**ABOUT THIS TASK:**
Set down, please, exactly the lines below that run from the line with "contributors : list bytes;" to the line with "Definition contains (l", both lines included.

Data items:
——————

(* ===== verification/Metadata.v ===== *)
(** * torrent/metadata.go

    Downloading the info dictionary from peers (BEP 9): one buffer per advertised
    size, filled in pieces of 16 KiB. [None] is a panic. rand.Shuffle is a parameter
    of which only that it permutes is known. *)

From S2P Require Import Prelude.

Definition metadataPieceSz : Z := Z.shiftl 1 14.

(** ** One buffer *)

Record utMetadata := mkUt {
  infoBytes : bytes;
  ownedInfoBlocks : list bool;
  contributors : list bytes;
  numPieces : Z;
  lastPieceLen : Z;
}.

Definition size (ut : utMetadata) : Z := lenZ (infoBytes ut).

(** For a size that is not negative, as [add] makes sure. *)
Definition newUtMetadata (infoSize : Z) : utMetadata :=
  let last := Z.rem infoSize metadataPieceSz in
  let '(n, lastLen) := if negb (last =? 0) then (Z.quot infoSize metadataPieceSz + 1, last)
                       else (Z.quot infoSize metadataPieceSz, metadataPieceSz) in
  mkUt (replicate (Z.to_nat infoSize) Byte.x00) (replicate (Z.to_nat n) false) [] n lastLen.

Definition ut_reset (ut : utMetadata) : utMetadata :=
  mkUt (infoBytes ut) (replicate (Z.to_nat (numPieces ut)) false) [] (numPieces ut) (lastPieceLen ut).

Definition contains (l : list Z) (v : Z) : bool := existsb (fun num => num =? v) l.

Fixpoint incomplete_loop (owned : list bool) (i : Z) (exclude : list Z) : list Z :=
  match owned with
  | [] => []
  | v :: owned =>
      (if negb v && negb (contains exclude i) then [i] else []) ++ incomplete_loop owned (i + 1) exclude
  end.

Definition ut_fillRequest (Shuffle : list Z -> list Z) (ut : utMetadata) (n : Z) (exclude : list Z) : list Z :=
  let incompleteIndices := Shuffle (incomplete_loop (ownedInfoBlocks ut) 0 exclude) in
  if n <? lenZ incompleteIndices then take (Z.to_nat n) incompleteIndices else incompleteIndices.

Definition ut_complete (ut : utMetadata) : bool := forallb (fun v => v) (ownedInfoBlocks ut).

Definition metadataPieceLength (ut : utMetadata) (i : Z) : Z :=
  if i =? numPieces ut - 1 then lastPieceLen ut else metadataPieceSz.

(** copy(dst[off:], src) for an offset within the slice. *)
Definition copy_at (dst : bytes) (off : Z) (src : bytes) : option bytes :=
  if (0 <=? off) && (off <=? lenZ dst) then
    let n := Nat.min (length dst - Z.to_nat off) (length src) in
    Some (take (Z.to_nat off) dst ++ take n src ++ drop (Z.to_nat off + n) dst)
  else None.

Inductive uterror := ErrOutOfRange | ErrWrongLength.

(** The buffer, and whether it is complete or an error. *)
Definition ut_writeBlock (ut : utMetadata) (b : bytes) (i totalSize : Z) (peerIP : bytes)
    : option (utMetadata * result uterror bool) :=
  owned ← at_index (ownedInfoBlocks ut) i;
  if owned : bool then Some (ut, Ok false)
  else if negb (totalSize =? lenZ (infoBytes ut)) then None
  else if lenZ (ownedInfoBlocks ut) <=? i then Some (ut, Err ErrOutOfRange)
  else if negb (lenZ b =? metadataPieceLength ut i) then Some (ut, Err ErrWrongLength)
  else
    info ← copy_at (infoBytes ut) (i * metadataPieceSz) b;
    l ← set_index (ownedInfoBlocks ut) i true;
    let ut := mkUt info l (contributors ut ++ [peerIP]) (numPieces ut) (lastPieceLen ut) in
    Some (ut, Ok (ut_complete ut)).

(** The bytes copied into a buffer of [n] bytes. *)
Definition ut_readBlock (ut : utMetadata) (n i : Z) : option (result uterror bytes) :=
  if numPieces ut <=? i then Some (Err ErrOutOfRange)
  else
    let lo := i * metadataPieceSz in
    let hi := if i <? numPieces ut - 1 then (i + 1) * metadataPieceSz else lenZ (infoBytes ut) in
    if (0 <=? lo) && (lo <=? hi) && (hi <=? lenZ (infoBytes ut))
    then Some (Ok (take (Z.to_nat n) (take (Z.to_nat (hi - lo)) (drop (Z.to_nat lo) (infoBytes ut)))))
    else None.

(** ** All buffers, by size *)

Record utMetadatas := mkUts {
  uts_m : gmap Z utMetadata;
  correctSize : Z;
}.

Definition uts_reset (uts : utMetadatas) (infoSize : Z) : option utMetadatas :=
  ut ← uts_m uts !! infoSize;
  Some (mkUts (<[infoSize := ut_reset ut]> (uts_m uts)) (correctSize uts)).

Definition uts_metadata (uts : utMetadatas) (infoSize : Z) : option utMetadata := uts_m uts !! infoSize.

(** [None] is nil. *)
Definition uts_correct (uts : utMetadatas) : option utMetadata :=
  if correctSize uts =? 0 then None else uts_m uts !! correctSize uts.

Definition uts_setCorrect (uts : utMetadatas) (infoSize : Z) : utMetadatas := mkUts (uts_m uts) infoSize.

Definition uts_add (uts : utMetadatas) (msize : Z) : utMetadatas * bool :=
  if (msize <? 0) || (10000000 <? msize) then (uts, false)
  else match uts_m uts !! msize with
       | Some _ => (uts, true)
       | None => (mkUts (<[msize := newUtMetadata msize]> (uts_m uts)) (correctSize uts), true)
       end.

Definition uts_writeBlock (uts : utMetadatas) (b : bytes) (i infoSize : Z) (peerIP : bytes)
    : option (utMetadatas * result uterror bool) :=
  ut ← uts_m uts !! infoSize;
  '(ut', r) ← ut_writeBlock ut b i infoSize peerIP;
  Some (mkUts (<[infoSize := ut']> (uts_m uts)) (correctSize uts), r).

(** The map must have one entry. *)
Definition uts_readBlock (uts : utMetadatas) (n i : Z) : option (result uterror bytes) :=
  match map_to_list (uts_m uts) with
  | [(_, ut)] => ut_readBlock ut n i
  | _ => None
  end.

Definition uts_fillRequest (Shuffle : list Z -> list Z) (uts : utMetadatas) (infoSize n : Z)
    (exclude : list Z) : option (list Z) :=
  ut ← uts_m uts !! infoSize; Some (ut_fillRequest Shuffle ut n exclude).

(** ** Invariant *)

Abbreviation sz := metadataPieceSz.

——————

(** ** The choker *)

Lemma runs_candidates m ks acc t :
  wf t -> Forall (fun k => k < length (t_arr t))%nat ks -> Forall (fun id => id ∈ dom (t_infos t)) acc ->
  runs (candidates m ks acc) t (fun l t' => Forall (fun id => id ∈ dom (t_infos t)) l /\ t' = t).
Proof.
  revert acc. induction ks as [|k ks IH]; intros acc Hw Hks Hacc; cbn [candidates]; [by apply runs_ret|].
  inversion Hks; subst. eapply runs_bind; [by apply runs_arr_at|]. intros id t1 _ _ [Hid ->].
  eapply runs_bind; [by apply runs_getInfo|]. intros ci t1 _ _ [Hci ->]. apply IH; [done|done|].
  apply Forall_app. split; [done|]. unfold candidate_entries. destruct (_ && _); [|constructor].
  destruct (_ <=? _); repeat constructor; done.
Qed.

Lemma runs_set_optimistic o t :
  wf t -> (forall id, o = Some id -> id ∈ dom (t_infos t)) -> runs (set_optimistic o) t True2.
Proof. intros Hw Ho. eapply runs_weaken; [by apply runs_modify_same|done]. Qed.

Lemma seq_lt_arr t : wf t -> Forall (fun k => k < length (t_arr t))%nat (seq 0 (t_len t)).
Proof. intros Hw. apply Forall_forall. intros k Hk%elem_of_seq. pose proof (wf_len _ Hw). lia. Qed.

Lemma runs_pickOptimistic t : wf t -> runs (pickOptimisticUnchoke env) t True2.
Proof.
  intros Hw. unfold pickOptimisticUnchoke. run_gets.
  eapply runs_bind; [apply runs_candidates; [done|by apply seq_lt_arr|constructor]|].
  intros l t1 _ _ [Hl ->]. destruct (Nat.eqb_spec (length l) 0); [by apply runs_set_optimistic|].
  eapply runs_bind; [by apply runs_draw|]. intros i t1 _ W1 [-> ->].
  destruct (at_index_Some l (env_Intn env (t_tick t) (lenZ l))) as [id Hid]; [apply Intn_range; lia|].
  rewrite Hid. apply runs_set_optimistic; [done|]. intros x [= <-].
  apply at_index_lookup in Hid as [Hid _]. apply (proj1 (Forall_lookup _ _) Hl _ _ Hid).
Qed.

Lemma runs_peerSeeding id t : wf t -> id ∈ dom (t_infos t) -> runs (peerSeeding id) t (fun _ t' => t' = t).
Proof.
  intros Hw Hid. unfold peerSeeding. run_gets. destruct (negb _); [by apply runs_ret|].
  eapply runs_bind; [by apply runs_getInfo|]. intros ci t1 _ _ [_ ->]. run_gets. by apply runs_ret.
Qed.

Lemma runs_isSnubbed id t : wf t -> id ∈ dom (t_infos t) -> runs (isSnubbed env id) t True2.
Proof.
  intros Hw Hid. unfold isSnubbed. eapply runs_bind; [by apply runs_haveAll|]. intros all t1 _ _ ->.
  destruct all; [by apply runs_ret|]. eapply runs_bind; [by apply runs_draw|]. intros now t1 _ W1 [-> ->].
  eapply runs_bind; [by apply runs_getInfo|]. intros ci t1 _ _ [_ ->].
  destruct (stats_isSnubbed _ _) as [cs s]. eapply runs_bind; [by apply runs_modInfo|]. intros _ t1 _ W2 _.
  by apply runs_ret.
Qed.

——————

**ANSWER SPACE:**
  contributors : list bytes;
  numPieces : Z;
  lastPieceLen : Z;
}.

Definition size (ut : utMetadata) : Z := lenZ (infoBytes ut).

(** For a size that is not negative, as [add] makes sure. *)
Definition newUtMetadata (infoSize : Z) : utMetadata :=
  let last := Z.rem infoSize metadataPieceSz in
  let '(n, lastLen) := if negb (last =? 0) then (Z.quot infoSize metadataPieceSz + 1, last)
                       else (Z.quot infoSize metadataPieceSz, metadataPieceSz) in
  mkUt (replicate (Z.to_nat infoSize) Byte.x00) (replicate (Z.to_nat n) false) [] n lastLen.

Definition ut_reset (ut : utMetadata) : utMetadata :=
  mkUt (infoBytes ut) (replicate (Z.to_nat (numPieces ut)) false) [] (numPieces ut) (lastPieceLen ut).

Definition contains (l : list Z) (v : Z) : bool := existsb (fun num => num =? v) l.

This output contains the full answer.